→ How to complete this task:
Return each entry exactly, omitting nothing.

→ The records:

--- START ---

(* ===== verification/Queues.v ===== *)
(** * State variables and queues between threads

    [util/math_util.cc], [util/bool_variable.cc], [util/state_variable.cc],
    [util/producer_consumer_queue.h] and [util/quota_queue.h].  A critical
    section of the code is one step.  A call that would wait on a condition
    variable in the current state is [Blocked]: it continues when another thread
    has changed the state. *)
From S2P Require Import Prelude.
From stdpp Require Import base tactics list gmap sets.
From Stdlib Require Import ZArith Lia.
Open Scope Z_scope.

(** A call that either returns or waits. *)
Inductive blocking (A : Type) : Type :=
| Done (a : A)
| Blocked.
Arguments Done {A} a.
Arguments Blocked {A}.

(** * [math_util.cc] *)

(** [unsigned] is 32 bits wide; [n - 1] wraps around. *)
Definition IsPowerOfTwo (n : Z) : bool :=
  negb (n =? 0) && (Z.land n ((n - 1) mod 2 ^ 32) =? 0).

(** * [BoolVariable] *)
Module BoolVariable.
Record t := mk { value_ : bool }.
Definition Get (v : t) : bool := value_ v.
Definition Set_ (value : bool) (v : t) : t := mk value.
End BoolVariable.

(** * [StateVariable] *)
Module StateVariable.

Record t := mk {
  state_transitions_ : gset (Z * Z);
  current_state_ : Z;
}.

Definition New (starting_state : Z) : res t :=
  _ ← CHECK (IsPowerOfTwo starting_state);
  Ok (mk ∅ starting_state).

Definition AddStateTransition (old_state new_state : Z) (v : t) : res t :=
  _ ← CHECK (IsPowerOfTwo old_state);
  _ ← CHECK (IsPowerOfTwo new_state);
  _ ← CHECK (negb (old_state =? new_state));
  Ok (mk ({[ (old_state, new_state) ]} ∪ state_transitions_ v) (current_state_ v)).

Definition MatchesStateMask_Locked (state_mask : Z) (v : t) : res bool :=
  _ ← CHECK (negb (state_mask =? 0));
  Ok (negb (Z.land (current_state_ v) state_mask =? 0)).

Definition CheckState_Locked (expected_state_mask : Z) (v : t) : res unit :=
  b ← MatchesStateMask_Locked expected_state_mask v;
  CHECK b.

Definition WaitForState_Locked (expected_state_mask : Z) (v : t) : res (blocking unit) :=
  b ← MatchesStateMask_Locked expected_state_mask v;
  Ok (if b : bool then Done tt else Blocked).

Definition WaitForNotState_Locked (inverse_expected_state_mask : Z) (v : t) : res (blocking unit) :=
  b ← MatchesStateMask_Locked inverse_expected_state_mask v;
  Ok (if b : bool then Blocked else Done tt).

Definition ChangeState_Locked (new_state : Z) (v : t) : res t :=
  _ ← CHECK (bool_decide ((current_state_ v, new_state) ∈ state_transitions_ v));
  Ok (mk (state_transitions_ v) new_state).

Definition MatchesStateMask := MatchesStateMask_Locked.
Definition CheckState := CheckState_Locked.
Definition ChangeState := ChangeState_Locked.

Definition WaitForState (expected_state_mask : Z) (v : t) : res (blocking Z) :=
  w ← WaitForState_Locked expected_state_mask v;
  Ok (match w with Done _ => Done (current_state_ v) | Blocked => Blocked end).

Definition WaitForNotState (inverse_expected_state_mask : Z) (v : t) : res (blocking Z) :=
  w ← WaitForNotState_Locked inverse_expected_state_mask v;
  Ok (match w with Done _ => Done (current_state_ v) | Blocked => Blocked end).

(** [mutate_func] works on the variable while it is locked. *)
Definition Mutate (mutate_func : t → res t) (v : t) : res (Z * t) :=
  v' ← mutate_func v;
  Ok (current_state_ v', v').

Definition SaveOldStateAndMutate (mutate_func : t → res t) (v : t) : res (Z * Z * t) :=
  let old_state := current_state_ v in
  v' ← mutate_func v;
  Ok (current_state_ v', old_state, v').

End StateVariable.

(** * [ProducerConsumerQueue] *)
Module ProducerConsumerQueue.
Section queue.
Context {T : Type}.

Record t := mk {
  max_size_ : Z;
  queue_ : list T;
  draining_ : bool;
}.

Definition New (max_size : Z) : res t :=
  _ ← (if max_size =? -1 then Ok tt else CHECK (0 <? max_size));
  Ok (mk max_size [] false).

Definition QueueFull_Locked (q : t) : bool :=
  (0 <? max_size_ q) && (max_size_ q <=? Z.of_nat (length (queue_ q))).

Definition Push (item : T) (wait : bool) (q : t) : blocking (bool * t) :=
  if wait && (negb (draining_ q) && QueueFull_Locked q) then Blocked
  else if draining_ q then Done (false, q)
  else Done (true, mk (max_size_ q) (queue_ q ++ [item]) (draining_ q)).

Definition Pop (wait : bool) (q : t) : blocking (option T * t) :=
  if wait && (negb (draining_ q) && match queue_ q with [] => true | _ => false end) then Blocked
  else match queue_ q with
       | [] => Done (None, q)
       | item :: queue => Done (Some item, mk (max_size_ q) queue (draining_ q))
       end.

Definition Drain (q : t) : t := mk (max_size_ q) (queue_ q) true.

End queue.
Arguments t : clear implicits.
End ProducerConsumerQueue.

(** * [QuotaQueue] *)
Module QuotaQueue.
Section queue.
Context {T : Type}.

Record Service := mkService {
  max_item_count : Z;
  item_count : Z;
}.

Record t := mk {
  services_ : list (option Service);
  draining_ : bool;
  queue_ : ProducerConsumerQueue.t (T * Z);
}.

Definition New (max_size : Z) : res t :=
  q ← ProducerConsumerQueue.New max_size;
  Ok (mk [] false q).

Definition set_services (s : list (option Service)) (q : t) : t := mk s (draining_ q) (queue_ q).
Definition set_queue (p : ProducerConsumerQueue.t (T * Z)) (q : t) : t :=
  mk (services_ q) (draining_ q) p.

Definition AddService (service_id max_item_count : Z) (q : t) : res t :=
  _ ← CHECK (0 <=? service_id);
  _ ← (if max_item_count =? -1 then Ok tt else CHECK (0 <? max_item_count));
  let new_index := Z.to_nat service_id in
  let services :=
    services_ q ++ replicate (S new_index - length (services_ q)) None in
  _ ← CHECK (match services !! new_index with Some None => true | _ => false end);
  Ok (set_services (<[new_index := Some (mkService max_item_count 0)]> services) q).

--- END ---

→ Answer section:
(* ===== verification/Queues.v ===== *)
(** * State variables and queues between threads

    [util/math_util.cc], [util/bool_variable.cc], [util/state_variable.cc],
    [util/producer_consumer_queue.h] and [util/quota_queue.h].  A critical
    section of the code is one step.  A call that would wait on a condition
    variable in the current state is [Blocked]: it continues when another thread
    has changed the state. *)
From S2P Require Import Prelude.
From stdpp Require Import base tactics list gmap sets.
From Stdlib Require Import ZArith Lia.
Open Scope Z_scope.

(** A call that either returns or waits. *)
Inductive blocking (A : Type) : Type :=
| Done (a : A)
| Blocked.
Arguments Done {A} a.
Arguments Blocked {A}.

(** * [math_util.cc] *)

(** [unsigned] is 32 bits wide; [n - 1] wraps around. *)
Definition IsPowerOfTwo (n : Z) : bool :=
  negb (n =? 0) && (Z.land n ((n - 1) mod 2 ^ 32) =? 0).

(** * [BoolVariable] *)
Module BoolVariable.
Record t := mk { value_ : bool }.
Definition Get (v : t) : bool := value_ v.
Definition Set_ (value : bool) (v : t) : t := mk value.
End BoolVariable.

(** * [StateVariable] *)
Module StateVariable.

Record t := mk {
  state_transitions_ : gset (Z * Z);
  current_state_ : Z;
}.

Definition New (starting_state : Z) : res t :=
  _ ← CHECK (IsPowerOfTwo starting_state);
  Ok (mk ∅ starting_state).

Definition AddStateTransition (old_state new_state : Z) (v : t) : res t :=
  _ ← CHECK (IsPowerOfTwo old_state);
  _ ← CHECK (IsPowerOfTwo new_state);
  _ ← CHECK (negb (old_state =? new_state));
  Ok (mk ({[ (old_state, new_state) ]} ∪ state_transitions_ v) (current_state_ v)).

Definition MatchesStateMask_Locked (state_mask : Z) (v : t) : res bool :=
  _ ← CHECK (negb (state_mask =? 0));
  Ok (negb (Z.land (current_state_ v) state_mask =? 0)).

Definition CheckState_Locked (expected_state_mask : Z) (v : t) : res unit :=
  b ← MatchesStateMask_Locked expected_state_mask v;
  CHECK b.

Definition WaitForState_Locked (expected_state_mask : Z) (v : t) : res (blocking unit) :=
  b ← MatchesStateMask_Locked expected_state_mask v;
  Ok (if b : bool then Done tt else Blocked).

Definition WaitForNotState_Locked (inverse_expected_state_mask : Z) (v : t) : res (blocking unit) :=
  b ← MatchesStateMask_Locked inverse_expected_state_mask v;
  Ok (if b : bool then Blocked else Done tt).

Definition ChangeState_Locked (new_state : Z) (v : t) : res t :=
  _ ← CHECK (bool_decide ((current_state_ v, new_state) ∈ state_transitions_ v));
  Ok (mk (state_transitions_ v) new_state).

Definition MatchesStateMask := MatchesStateMask_Locked.
Definition CheckState := CheckState_Locked.
Definition ChangeState := ChangeState_Locked.

Definition WaitForState (expected_state_mask : Z) (v : t) : res (blocking Z) :=
  w ← WaitForState_Locked expected_state_mask v;
  Ok (match w with Done _ => Done (current_state_ v) | Blocked => Blocked end).

Definition WaitForNotState (inverse_expected_state_mask : Z) (v : t) : res (blocking Z) :=
  w ← WaitForNotState_Locked inverse_expected_state_mask v;
  Ok (match w with Done _ => Done (current_state_ v) | Blocked => Blocked end).

(** [mutate_func] works on the variable while it is locked. *)
Definition Mutate (mutate_func : t → res t) (v : t) : res (Z * t) :=
  v' ← mutate_func v;
  Ok (current_state_ v', v').

Definition SaveOldStateAndMutate (mutate_func : t → res t) (v : t) : res (Z * Z * t) :=
  let old_state := current_state_ v in
  v' ← mutate_func v;
  Ok (current_state_ v', old_state, v').

End StateVariable.

(** * [ProducerConsumerQueue] *)
Module ProducerConsumerQueue.
Section queue.
Context {T : Type}.

Record t := mk {
  max_size_ : Z;
  queue_ : list T;
  draining_ : bool;
}.

Definition New (max_size : Z) : res t :=
  _ ← (if max_size =? -1 then Ok tt else CHECK (0 <? max_size));
  Ok (mk max_size [] false).

Definition QueueFull_Locked (q : t) : bool :=
  (0 <? max_size_ q) && (max_size_ q <=? Z.of_nat (length (queue_ q))).

Definition Push (item : T) (wait : bool) (q : t) : blocking (bool * t) :=
  if wait && (negb (draining_ q) && QueueFull_Locked q) then Blocked
  else if draining_ q then Done (false, q)
  else Done (true, mk (max_size_ q) (queue_ q ++ [item]) (draining_ q)).

Definition Pop (wait : bool) (q : t) : blocking (option T * t) :=
  if wait && (negb (draining_ q) && match queue_ q with [] => true | _ => false end) then Blocked
  else match queue_ q with
       | [] => Done (None, q)
       | item :: queue => Done (Some item, mk (max_size_ q) queue (draining_ q))
       end.

Definition Drain (q : t) : t := mk (max_size_ q) (queue_ q) true.

End queue.
Arguments t : clear implicits.
End ProducerConsumerQueue.

(** * [QuotaQueue] *)
Module QuotaQueue.
Section queue.
Context {T : Type}.

Record Service := mkService {
  max_item_count : Z;
  item_count : Z;
}.

Record t := mk {
  services_ : list (option Service);
  draining_ : bool;
  queue_ : ProducerConsumerQueue.t (T * Z);
}.

Definition New (max_size : Z) : res t :=
  q ← ProducerConsumerQueue.New max_size;
  Ok (mk [] false q).

Definition set_services (s : list (option Service)) (q : t) : t := mk s (draining_ q) (queue_ q).
Definition set_queue (p : ProducerConsumerQueue.t (T * Z)) (q : t) : t :=
  mk (services_ q) (draining_ q) p.

Definition AddService (service_id max_item_count : Z) (q : t) : res t :=
  _ ← CHECK (0 <=? service_id);
  _ ← (if max_item_count =? -1 then Ok tt else CHECK (0 <? max_item_count));
  let new_index := Z.to_nat service_id in
  let services :=
    services_ q ++ replicate (S new_index - length (services_ q)) None in
  _ ← CHECK (match services !! new_index with Some None => true | _ => false end);
  Ok (set_services (<[new_index := Some (mkService max_item_count 0)]> services) q).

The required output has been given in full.